Ma il Signore non ci ha amati per scherzo o a parole, ma con i fatti. Perciò anche noi dobbiamo amare non a parole, dicendo ai poveri, che sono affamati o coperti di stracci: “Andatevene in pace, riscaldatevi e saziatevi” (cf. Gc 2,20). I poveri rappresentano la “carne di Cristo”. Sono il sacramento del suo corpo crocifisso, da riconoscere non solo sotto le specie eucaristiche esposte sull’altare e custodite nel tabernacolo, ma anche lì dove essi si ritrovano prostrati, ai margini delle strade, nelle periferie più estreme, nei sotterranei della storia. Solo così asseconderemo l’invito rivolto da Gesù a chi ascoltava la sua parabola del buon samaritano: “Vai e fai anche tu lo stesso”. Solo così sperimenteremo la verità annunciata dal Papa, quando dice che i poveri “non sono un problema”, bensì “una risorsa a cui attingere per accogliere e vivere l’essenza del Vangelo”.
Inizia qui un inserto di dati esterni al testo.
Lemma wsafe_lock (Q : bool -> unit -> Prop) :
  Q true tt -> wsafe R false (pthread_mutex_lock (F := F) SRV_LOCK) Q.
Proof.
  intros HQ w Ho _. destruct (lock_in_dom w Ho) as [[] Hb]; rewrite Hb; [by right|].
  split; [by eapply view_set_lock|]. exists true. split; [|done].
  apply ls_lock; [done|]. cbn. by rewrite lookup_insert_eq.
Qed.

(** The handler finds the mutex held that its own thread has: it waits. *)
Lemma wsafe_lock_held (Q : bool -> unit -> Prop) :
  any_thread = true -> wsafe R true (pthread_mutex_lock (F := F) SRV_LOCK) Q.
Proof. intros Hd w _ Hl. rewrite (Hl eq_refl). by right. Qed.

Lemma wsafe_unlock (Q : bool -> unit -> Prop) :
  Q false tt -> wsafe R true (pthread_mutex_unlock (F := F) SRV_LOCK) Q.
Proof.
  intros HQ w Ho Hl. rewrite (Hl eq_refl). split; [by eapply view_set_lock, Hl|].
  exists false. split; [|done]. apply ls_unlock. cbn. by rewrite lookup_insert_eq.
Qed.

(** The timer's handler appends a line to the output with the mutex held. *)
Lemma wsafe_alarm_handler h :
  (h = true -> any_thread = true) ->
  wsafe R h (alarm_handler (F := F) SIGALRM) (fun h' _ => h' = h).
Proof.
  intros Hd. unfold alarm_handler. rewrite Z.eqb_refl. apply wsafe_bind, wsafe_ask. intros _ ts _.
  apply wsafe_bind, wsafe_get. intros path. apply wsafe_bind.
  destruct h; [by apply wsafe_lock_held, Hd|]. apply wsafe_lock.
  apply wsafe_bind, wsafe_open. intros fd. apply wsafe_bind.
  destruct (fd =? -1); [by apply wsafe_ret, wsafe_unlock|].
  apply wsafe_bind, wsafe_write_bytes. intros _. apply wsafe_bind, wsafe_close. intros _.
  by apply wsafe_ret, wsafe_unlock.
Qed.

End threads.

(** It waits for no client. *)
Lemma no_client_bind {B B'} (p : prog (P F) B) (c : B -> prog (P F) B') :
  no_client p -> (forall b, no_client (c b)) -> no_client (p ≫= c).
Proof. intros Hp Hc. induction p; cbn in *; naive_solver. Qed.

Lemma no_client_act {B} (f : world F -> res (B * world F)) :
  (forall w, f w <> Err Silent) -> no_client (act (S := P F) f).
Proof. by split. Qed.

Lemma no_client_open path wr : no_client (open (F := F) path wr).
Proof. apply no_client_bind; [done|]. intros fd. cbn in fd. by destruct (fd =? -1). Qed.
Lemma ms_check_worker w l1 p l2 :
  steady w (l1 ++ p :: l2) ->
  ms (check_worker (F := F) (sl_entry p)) (fun _ w' => exists l, steady w' (l ++ l2)) w.
Proof.
  intros Hw. pose proof (sy_pool _ _ Hw) as Hpool.
  destruct (pool_slot _ _ _ _ Hpool) as [[next Hen] (k & Hk & _) _ [Hw0 _]].
  assert (sl_entry p <> 0) as He0.
  { pose proof (pool_nonnull _ _ Hpool) as Hn. rewrite fmap_app, fmap_cons in Hn.
    by apply Forall_app in Hn as [_ [? _]%Forall_cons]. }
  apply ms_bind. eapply ms_entry_at; [done|exact Hen|].
  apply ms_bind. eapply ms_load_exited; [done|exact Hk|]. intros [].
  - eapply ms_release; [exact Hpool|]. intros hd h Hp. exists l1. by eapply steady_without.
  - apply ms_ret. exists (l1 ++ [p]). by rewrite <- app_assoc.
Qed.

Lemma ms_check_workers w ps :
  steady w ps -> ms (check_workers (F := F)) (fun _ w' => exists kept, steady w' kept) w.
Proof.
  intros Hw. pose proof (sy_pool _ _ Hw) as Hpool. pose proof (pl_list _ _ Hpool) as Hl.
  apply ms_bind. apply (ms_look _ (fun n => n = size (wentries w))); [|intros ? ->].
  { intros w1 (_ & -> & _)%view_eqs. by eexists. }
  apply ms_bind, ms_get_srv. unfold SLIST_FIRST. rewrite (chain_head _ _ _ Hl).
  eapply ms_mono; [|apply (ms_foreach_safe _
    (fun todo w => exists l tps, todo = sl_entry <$> tps /\ steady w (l ++ tps)))].
  - intros _ w' (l & tps & Ht & Hw'). symmetry in Ht. apply fmap_nil_inv in Ht as ->. by eauto.
  - by eapply chain_size.
  - by eapply pool_nonnull.
  - by exists [], ps.
  - intros x r w1 (l & [|p tps] & Ht & Hw1); [done|]. injection Ht as -> ->.
    eapply ms_next, Hw1.
  - intros x r w1 (l & [|p tps] & Ht & Hw1); [done|]. injection Ht as -> ->.
    eapply ms_mono; [|by eapply ms_check_worker]. intros ? w2 [l' Hw2]. by exists l', tps.
Qed.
Questa prima Giornata mondiale dei poveri non ci serva da tranquillante per farci sentire a posto, ma ci sia di provocazione per “creare tanti momenti di incontro e di amicizia, di solidarietà e di aiuto concreto” nei confronti di chi si ritrova impastoiato in qualsiasi tipo di povertà. Da quella che costringe a saltare quasi ogni giorno i pasti a quella che costringe a indossare vestiti laceri e sporchi, o ad andare in giro con le scarpe sfondate e a dormire sotto i ponti e dentro i cartoni. E quella che impedisce di comprare le medicine per curarsi, o il biglietto del treno per andare a trovare i propri familiari, o un mazzo di fiori da portare sulla tomba dei propri cari. E quella ancor più spietata che degenera in delusione e disperazione, in rabbia e violenza, al limite nel suicidio. O quella che non riconosce il diritto a frequentare la scuola, ad imparare le parole adatte per chiedere aiuto o per rivendicare i propri diritti, e tramite cui poter fruire di “quell’altro pane” senza il quale l’uomo non può vivere. Ma solo sopravvivere.